(Saved data entries)
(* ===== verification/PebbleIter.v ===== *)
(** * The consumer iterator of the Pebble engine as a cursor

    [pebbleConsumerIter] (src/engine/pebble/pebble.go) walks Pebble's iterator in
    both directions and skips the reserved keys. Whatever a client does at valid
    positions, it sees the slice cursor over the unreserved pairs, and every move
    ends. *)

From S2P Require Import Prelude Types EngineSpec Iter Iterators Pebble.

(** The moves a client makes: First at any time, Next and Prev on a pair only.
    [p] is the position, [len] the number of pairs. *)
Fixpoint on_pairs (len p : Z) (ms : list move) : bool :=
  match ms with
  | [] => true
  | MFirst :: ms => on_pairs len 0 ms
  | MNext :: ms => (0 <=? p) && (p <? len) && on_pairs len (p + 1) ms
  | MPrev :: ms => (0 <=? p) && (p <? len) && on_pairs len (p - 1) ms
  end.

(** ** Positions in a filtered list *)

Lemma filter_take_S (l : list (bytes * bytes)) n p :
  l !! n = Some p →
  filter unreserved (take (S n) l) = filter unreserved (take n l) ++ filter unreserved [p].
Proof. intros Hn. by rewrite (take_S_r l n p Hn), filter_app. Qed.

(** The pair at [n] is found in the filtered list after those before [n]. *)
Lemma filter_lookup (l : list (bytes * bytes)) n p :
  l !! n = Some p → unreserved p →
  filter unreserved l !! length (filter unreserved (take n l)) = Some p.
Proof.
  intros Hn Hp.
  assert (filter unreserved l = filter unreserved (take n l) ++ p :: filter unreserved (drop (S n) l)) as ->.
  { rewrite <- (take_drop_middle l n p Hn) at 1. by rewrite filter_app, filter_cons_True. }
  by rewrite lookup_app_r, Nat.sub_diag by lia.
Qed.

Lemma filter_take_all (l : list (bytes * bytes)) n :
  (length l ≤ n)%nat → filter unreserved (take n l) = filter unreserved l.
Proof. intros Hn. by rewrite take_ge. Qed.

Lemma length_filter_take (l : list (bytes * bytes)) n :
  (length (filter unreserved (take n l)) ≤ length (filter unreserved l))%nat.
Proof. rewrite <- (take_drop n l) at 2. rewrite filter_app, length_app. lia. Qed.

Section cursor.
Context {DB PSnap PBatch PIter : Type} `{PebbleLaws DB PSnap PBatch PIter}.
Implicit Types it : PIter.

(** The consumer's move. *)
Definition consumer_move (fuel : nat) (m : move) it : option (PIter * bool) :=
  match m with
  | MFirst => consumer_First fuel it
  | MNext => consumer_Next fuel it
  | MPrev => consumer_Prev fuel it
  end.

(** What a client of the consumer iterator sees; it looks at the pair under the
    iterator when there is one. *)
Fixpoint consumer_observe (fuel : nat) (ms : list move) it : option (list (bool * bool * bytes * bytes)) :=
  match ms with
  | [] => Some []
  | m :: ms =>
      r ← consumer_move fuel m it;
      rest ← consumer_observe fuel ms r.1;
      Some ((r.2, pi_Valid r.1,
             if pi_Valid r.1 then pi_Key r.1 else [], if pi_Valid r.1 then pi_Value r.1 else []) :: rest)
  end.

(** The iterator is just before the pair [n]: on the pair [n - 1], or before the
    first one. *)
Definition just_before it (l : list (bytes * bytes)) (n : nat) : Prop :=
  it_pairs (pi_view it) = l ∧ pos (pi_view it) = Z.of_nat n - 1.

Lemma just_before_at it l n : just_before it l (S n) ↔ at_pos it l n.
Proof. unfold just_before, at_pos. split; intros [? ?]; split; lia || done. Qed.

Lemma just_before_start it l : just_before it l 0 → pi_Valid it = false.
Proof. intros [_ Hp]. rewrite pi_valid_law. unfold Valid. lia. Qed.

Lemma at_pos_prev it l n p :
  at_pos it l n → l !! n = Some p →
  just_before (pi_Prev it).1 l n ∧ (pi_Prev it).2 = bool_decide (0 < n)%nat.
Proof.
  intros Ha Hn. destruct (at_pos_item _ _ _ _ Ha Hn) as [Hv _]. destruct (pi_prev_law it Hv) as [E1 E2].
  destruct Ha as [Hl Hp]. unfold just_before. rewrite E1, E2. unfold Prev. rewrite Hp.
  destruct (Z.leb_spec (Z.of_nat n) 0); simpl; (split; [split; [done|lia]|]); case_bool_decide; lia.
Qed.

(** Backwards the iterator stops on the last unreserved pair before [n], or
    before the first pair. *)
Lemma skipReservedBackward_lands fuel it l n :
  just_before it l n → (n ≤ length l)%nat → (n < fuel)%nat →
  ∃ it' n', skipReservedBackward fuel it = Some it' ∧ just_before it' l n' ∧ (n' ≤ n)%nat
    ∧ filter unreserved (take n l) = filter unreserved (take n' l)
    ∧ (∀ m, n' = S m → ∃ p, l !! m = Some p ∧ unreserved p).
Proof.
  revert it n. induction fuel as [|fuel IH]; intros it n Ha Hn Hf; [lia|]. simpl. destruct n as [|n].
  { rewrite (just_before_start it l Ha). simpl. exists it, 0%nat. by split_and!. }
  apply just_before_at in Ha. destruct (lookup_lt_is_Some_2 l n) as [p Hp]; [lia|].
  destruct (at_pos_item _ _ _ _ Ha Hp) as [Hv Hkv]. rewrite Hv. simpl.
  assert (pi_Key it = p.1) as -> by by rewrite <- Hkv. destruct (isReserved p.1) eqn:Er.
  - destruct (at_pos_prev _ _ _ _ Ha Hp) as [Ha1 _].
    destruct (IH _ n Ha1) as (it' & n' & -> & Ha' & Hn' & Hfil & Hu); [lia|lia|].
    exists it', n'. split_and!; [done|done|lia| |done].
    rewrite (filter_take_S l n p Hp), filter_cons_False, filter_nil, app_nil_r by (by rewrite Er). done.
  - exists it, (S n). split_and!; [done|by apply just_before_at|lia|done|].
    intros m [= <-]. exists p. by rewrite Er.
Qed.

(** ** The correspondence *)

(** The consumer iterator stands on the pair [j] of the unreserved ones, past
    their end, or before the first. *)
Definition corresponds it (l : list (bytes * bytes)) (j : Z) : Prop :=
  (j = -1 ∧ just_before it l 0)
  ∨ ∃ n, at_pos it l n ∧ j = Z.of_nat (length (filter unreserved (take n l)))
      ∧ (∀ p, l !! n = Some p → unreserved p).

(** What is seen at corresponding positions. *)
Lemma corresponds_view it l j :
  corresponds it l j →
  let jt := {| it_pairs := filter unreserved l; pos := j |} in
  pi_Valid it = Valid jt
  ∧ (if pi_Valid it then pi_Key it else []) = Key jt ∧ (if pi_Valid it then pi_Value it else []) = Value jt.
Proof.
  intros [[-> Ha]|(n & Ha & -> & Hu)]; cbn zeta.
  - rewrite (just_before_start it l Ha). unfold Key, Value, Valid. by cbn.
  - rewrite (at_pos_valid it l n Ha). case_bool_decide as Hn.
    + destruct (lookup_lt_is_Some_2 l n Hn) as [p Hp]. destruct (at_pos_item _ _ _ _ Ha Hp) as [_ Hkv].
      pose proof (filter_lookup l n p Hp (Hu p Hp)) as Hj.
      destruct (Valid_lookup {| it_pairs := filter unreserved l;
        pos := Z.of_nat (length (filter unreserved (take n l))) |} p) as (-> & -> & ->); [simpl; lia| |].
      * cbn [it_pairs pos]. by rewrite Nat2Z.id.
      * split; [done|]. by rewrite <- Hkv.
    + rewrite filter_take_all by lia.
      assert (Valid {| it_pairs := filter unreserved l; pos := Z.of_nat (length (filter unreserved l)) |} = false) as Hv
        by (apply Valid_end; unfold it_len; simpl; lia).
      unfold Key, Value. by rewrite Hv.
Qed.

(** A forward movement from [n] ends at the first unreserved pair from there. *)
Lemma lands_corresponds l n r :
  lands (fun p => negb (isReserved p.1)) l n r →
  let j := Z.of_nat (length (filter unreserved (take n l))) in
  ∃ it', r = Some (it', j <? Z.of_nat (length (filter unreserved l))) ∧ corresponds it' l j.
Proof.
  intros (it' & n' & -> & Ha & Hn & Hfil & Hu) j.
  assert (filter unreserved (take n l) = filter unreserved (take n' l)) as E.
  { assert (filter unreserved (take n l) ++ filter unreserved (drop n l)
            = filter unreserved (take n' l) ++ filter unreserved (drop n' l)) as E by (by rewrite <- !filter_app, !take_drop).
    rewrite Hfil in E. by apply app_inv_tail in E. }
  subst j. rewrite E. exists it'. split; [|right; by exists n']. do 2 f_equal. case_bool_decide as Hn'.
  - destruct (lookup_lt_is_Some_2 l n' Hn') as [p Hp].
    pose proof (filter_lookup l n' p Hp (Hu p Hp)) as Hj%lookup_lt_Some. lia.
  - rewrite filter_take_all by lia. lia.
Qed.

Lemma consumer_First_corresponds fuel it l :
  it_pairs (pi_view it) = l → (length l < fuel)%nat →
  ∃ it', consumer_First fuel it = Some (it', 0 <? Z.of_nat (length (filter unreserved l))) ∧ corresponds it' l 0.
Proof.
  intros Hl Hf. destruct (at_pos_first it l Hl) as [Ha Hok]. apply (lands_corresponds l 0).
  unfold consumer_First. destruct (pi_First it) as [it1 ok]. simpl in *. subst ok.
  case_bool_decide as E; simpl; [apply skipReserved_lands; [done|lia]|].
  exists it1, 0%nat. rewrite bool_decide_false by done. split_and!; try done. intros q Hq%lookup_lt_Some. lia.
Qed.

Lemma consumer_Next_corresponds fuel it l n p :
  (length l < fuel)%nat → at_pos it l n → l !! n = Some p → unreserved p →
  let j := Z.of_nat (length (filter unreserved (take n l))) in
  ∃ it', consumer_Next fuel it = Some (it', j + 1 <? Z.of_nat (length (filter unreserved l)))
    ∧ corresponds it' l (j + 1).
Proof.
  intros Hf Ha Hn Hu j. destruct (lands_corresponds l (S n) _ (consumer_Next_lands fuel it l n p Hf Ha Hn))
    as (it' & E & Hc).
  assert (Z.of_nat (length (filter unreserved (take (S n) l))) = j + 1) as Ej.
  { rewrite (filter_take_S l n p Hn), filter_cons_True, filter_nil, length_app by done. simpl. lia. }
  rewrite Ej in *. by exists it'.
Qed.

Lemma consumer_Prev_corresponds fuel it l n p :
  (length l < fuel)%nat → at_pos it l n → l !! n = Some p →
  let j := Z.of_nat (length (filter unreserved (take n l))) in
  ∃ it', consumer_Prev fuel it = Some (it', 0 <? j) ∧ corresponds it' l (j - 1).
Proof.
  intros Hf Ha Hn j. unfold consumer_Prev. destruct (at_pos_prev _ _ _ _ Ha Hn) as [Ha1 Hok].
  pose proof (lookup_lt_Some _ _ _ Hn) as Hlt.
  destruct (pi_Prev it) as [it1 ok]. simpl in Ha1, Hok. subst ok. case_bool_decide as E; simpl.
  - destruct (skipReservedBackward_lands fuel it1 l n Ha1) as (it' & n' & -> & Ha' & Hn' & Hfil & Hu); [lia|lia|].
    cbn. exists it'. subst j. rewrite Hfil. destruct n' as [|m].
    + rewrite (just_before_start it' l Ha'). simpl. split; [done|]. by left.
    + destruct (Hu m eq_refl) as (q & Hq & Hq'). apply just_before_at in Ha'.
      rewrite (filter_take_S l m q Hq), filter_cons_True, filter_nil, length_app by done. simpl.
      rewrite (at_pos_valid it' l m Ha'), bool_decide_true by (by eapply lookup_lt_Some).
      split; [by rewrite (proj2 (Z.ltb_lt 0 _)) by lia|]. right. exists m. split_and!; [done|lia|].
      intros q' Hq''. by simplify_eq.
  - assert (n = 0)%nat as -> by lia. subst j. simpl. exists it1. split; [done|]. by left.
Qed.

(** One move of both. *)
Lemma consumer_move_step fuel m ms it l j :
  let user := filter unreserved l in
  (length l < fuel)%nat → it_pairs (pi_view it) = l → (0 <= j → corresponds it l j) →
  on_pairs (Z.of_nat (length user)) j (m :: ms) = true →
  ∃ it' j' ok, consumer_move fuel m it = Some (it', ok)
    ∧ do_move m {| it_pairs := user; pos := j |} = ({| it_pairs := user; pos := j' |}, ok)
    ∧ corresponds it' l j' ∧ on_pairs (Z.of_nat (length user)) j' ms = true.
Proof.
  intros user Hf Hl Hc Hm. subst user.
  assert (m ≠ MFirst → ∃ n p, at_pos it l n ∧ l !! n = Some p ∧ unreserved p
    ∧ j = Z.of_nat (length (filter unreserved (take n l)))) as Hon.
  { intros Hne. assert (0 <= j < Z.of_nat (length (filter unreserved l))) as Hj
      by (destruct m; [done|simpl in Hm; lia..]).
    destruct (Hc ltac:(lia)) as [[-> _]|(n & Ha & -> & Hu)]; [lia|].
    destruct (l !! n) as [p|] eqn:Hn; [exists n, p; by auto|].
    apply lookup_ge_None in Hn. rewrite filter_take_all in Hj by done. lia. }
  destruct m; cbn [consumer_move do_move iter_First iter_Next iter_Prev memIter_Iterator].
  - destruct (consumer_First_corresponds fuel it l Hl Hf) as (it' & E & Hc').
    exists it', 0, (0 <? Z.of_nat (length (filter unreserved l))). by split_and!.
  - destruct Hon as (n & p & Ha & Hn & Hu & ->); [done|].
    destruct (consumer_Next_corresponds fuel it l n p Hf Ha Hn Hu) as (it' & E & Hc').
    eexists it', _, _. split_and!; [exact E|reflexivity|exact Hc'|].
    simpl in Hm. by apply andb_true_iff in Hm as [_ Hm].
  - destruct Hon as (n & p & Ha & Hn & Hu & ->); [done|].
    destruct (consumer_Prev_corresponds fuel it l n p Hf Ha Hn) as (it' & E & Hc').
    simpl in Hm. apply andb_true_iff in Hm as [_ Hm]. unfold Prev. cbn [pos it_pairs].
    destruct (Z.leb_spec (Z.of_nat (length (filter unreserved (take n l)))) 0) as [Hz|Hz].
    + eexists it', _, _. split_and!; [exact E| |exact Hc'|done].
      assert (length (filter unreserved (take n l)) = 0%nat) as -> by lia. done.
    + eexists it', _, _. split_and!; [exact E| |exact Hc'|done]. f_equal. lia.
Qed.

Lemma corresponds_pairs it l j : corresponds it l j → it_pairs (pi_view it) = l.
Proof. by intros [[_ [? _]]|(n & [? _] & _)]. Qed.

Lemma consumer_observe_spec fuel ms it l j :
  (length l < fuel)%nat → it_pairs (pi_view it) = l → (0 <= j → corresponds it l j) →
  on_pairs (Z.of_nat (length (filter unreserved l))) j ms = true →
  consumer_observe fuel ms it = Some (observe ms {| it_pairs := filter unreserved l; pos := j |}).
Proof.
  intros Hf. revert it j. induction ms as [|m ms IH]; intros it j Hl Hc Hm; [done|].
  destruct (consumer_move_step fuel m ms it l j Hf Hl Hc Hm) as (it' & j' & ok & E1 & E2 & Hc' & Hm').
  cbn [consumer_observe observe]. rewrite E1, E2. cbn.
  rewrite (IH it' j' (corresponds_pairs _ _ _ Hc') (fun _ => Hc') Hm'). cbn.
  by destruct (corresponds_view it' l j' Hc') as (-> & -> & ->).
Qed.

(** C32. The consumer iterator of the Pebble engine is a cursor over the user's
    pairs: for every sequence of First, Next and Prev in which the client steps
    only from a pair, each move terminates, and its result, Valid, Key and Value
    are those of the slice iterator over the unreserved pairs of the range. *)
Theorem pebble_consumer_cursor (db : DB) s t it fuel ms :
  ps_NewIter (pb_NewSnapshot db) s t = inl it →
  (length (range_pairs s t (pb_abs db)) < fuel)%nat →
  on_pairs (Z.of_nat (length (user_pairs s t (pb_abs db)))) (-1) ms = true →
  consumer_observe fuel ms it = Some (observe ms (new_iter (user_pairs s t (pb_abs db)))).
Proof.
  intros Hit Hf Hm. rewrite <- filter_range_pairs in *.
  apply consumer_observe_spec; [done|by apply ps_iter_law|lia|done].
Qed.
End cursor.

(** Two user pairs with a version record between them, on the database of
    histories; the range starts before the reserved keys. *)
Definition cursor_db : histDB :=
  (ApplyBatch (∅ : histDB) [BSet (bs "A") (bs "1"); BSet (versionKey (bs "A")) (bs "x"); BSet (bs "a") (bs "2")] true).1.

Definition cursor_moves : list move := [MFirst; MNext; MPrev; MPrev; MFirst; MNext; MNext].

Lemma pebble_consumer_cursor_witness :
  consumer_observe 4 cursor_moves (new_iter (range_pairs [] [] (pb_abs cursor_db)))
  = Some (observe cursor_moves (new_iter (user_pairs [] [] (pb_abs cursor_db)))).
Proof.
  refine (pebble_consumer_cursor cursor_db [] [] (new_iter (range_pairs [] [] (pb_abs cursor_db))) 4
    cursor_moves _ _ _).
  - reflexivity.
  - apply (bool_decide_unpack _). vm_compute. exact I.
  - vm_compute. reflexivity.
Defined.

Problem to solve: I need each line of the entries that holds the string "both" located and copied.

Task output:
    both directions and skips the reserved keys. Whatever a client does at valid
(** One move of both. *)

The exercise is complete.